Task item - From the line with "userInfo m = JNull" to the line with "- left. rewrite H.", retype every line exactly, including those two, and leave out the rest of the data below.
Start of Material supplied
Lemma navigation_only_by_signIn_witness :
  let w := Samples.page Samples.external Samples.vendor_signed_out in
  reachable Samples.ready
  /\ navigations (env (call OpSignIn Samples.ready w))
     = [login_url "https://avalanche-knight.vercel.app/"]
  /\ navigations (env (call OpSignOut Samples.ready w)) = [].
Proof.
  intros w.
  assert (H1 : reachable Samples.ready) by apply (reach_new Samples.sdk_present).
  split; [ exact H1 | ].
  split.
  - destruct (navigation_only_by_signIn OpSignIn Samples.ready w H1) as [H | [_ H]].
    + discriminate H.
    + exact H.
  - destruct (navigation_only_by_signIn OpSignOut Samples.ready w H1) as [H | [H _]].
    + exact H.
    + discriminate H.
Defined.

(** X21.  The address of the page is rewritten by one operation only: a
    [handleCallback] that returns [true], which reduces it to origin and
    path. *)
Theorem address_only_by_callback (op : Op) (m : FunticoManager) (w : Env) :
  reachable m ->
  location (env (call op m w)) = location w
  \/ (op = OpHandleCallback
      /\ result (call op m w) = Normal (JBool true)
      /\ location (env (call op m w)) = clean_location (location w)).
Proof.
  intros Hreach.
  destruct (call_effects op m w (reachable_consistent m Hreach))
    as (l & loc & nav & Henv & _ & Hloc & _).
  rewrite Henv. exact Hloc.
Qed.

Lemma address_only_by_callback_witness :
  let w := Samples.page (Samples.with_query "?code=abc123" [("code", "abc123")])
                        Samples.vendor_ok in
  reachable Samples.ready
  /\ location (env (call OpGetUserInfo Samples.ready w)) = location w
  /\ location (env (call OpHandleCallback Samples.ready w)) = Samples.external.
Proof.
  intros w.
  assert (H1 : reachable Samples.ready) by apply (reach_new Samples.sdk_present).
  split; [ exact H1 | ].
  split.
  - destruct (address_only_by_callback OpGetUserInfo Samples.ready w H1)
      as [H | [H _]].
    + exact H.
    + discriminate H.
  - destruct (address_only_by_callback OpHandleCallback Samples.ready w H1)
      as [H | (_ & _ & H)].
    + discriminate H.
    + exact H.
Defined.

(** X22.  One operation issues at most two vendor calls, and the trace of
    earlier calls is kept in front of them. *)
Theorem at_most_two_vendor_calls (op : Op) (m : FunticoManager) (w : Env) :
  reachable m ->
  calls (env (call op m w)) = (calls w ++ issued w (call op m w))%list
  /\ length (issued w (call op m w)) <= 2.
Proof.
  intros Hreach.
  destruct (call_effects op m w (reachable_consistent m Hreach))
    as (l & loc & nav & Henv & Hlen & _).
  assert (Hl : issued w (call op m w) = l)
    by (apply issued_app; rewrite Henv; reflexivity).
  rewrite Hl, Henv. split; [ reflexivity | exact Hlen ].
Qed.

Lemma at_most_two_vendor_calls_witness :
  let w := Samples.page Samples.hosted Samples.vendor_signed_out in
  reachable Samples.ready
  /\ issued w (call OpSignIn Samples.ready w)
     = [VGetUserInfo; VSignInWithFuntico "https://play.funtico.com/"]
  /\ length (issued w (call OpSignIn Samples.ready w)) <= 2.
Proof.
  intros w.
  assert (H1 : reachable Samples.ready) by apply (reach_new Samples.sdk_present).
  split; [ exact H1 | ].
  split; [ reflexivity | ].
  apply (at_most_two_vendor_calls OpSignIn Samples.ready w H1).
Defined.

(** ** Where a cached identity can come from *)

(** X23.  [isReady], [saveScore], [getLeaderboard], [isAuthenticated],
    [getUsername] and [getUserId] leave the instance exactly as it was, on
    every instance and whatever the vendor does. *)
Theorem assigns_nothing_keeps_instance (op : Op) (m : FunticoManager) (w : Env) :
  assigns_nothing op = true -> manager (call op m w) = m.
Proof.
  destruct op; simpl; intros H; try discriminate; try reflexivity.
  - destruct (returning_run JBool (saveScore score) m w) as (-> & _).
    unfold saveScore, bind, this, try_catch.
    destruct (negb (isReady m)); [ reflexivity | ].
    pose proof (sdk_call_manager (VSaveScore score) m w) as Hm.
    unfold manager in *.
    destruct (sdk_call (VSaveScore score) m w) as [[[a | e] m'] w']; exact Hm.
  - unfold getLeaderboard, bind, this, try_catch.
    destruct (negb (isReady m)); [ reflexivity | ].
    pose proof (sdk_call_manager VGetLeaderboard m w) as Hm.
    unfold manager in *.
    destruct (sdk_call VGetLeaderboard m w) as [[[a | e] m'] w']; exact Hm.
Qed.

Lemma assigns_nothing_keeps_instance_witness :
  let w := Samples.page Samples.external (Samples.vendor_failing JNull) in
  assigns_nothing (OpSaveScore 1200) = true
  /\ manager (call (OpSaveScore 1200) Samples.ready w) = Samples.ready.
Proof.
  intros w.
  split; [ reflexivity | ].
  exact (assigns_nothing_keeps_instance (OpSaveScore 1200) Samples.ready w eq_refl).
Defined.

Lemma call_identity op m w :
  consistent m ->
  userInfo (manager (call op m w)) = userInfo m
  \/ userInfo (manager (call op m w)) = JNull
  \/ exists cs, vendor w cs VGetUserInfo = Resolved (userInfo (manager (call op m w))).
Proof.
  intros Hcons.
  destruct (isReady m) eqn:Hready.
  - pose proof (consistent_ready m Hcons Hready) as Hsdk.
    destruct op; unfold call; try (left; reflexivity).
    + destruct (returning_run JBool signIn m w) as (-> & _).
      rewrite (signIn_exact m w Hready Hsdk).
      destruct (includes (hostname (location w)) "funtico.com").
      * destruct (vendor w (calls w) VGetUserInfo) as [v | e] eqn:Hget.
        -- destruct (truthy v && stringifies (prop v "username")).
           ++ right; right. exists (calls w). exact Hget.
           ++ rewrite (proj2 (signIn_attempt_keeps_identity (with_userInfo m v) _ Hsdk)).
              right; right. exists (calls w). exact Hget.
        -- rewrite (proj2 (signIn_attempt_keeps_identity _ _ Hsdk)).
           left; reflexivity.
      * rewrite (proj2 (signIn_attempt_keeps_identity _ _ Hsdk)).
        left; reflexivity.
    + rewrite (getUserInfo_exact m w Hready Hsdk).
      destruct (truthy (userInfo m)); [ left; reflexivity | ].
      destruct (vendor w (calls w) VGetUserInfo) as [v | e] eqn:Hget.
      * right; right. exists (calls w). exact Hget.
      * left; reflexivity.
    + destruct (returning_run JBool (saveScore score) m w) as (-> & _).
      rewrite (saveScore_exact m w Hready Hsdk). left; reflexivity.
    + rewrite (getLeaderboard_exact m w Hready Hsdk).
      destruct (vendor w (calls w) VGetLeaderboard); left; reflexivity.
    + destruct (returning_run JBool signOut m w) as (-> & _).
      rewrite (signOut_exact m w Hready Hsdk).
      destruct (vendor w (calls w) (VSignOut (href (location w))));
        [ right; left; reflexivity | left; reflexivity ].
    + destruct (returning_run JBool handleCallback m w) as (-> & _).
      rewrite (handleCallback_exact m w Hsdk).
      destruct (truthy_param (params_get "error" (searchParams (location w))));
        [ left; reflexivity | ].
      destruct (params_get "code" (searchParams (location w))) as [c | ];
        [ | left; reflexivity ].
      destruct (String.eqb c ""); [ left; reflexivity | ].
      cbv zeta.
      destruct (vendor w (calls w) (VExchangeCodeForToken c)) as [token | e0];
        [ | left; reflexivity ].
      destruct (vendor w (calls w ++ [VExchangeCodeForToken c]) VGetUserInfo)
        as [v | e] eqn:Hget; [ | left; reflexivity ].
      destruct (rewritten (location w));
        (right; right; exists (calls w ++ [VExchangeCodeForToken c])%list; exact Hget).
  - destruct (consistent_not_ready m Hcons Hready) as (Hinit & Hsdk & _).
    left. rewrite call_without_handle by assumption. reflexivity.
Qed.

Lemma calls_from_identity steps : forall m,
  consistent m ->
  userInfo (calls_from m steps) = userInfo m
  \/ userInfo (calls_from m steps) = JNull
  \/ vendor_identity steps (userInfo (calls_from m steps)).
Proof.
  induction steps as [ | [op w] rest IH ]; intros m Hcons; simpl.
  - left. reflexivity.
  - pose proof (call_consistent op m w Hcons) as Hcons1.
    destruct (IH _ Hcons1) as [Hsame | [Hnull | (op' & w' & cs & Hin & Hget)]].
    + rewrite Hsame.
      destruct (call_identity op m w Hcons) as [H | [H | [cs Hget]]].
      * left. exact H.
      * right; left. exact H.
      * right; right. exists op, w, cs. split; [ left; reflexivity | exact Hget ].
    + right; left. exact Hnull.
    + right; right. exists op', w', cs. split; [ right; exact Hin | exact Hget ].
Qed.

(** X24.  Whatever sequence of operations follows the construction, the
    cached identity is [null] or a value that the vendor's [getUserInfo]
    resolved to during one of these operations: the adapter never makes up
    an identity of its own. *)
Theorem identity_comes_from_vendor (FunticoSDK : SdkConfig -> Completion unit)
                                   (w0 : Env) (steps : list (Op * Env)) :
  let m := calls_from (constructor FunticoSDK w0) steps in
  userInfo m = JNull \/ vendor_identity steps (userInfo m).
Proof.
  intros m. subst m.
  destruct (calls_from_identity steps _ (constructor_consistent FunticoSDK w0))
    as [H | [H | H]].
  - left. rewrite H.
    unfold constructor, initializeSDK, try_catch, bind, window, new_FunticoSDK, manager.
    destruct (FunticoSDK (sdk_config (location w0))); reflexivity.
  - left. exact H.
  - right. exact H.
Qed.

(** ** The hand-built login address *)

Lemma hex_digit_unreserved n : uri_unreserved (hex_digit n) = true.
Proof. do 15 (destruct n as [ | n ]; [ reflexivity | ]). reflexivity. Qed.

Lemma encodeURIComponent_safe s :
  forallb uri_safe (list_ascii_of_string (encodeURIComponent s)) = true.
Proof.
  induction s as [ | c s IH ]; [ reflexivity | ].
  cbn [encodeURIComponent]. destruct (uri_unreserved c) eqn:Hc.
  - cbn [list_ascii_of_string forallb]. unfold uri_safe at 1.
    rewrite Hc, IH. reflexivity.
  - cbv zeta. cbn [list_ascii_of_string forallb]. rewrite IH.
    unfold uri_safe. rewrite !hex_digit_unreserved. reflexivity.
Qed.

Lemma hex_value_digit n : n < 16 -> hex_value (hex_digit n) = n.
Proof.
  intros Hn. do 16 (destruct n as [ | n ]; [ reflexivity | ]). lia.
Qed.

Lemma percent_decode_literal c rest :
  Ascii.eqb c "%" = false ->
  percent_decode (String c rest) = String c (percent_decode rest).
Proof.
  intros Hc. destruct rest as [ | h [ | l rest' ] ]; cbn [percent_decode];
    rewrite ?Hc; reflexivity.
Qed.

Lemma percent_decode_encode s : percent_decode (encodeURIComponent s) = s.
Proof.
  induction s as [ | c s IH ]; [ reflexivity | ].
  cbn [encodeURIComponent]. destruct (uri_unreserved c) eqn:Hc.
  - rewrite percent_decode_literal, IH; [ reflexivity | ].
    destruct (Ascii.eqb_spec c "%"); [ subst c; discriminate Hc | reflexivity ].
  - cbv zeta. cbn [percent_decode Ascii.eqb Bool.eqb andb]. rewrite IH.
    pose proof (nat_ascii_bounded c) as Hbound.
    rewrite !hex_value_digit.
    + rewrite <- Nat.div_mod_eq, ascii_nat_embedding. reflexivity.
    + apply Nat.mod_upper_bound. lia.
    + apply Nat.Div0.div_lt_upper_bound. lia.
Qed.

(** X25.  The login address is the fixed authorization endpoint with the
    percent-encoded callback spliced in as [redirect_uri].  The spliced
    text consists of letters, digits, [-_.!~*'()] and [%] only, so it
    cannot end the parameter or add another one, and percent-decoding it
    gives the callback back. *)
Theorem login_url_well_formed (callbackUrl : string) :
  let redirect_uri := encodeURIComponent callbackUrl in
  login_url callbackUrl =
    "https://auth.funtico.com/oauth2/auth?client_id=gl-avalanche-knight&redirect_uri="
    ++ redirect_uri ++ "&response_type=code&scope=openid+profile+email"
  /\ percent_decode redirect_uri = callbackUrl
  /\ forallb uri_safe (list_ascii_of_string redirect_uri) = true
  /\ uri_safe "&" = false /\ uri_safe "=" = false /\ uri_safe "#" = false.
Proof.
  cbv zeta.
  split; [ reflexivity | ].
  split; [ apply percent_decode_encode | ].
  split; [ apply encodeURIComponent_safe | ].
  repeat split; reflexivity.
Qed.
End of Material supplied
Output -
  userInfo m = JNull \/ vendor_identity steps (userInfo m).
Proof.
  intros m. subst m.
  destruct (calls_from_identity steps _ (constructor_consistent FunticoSDK w0))
    as [H | [H | H]].
  - left. rewrite H.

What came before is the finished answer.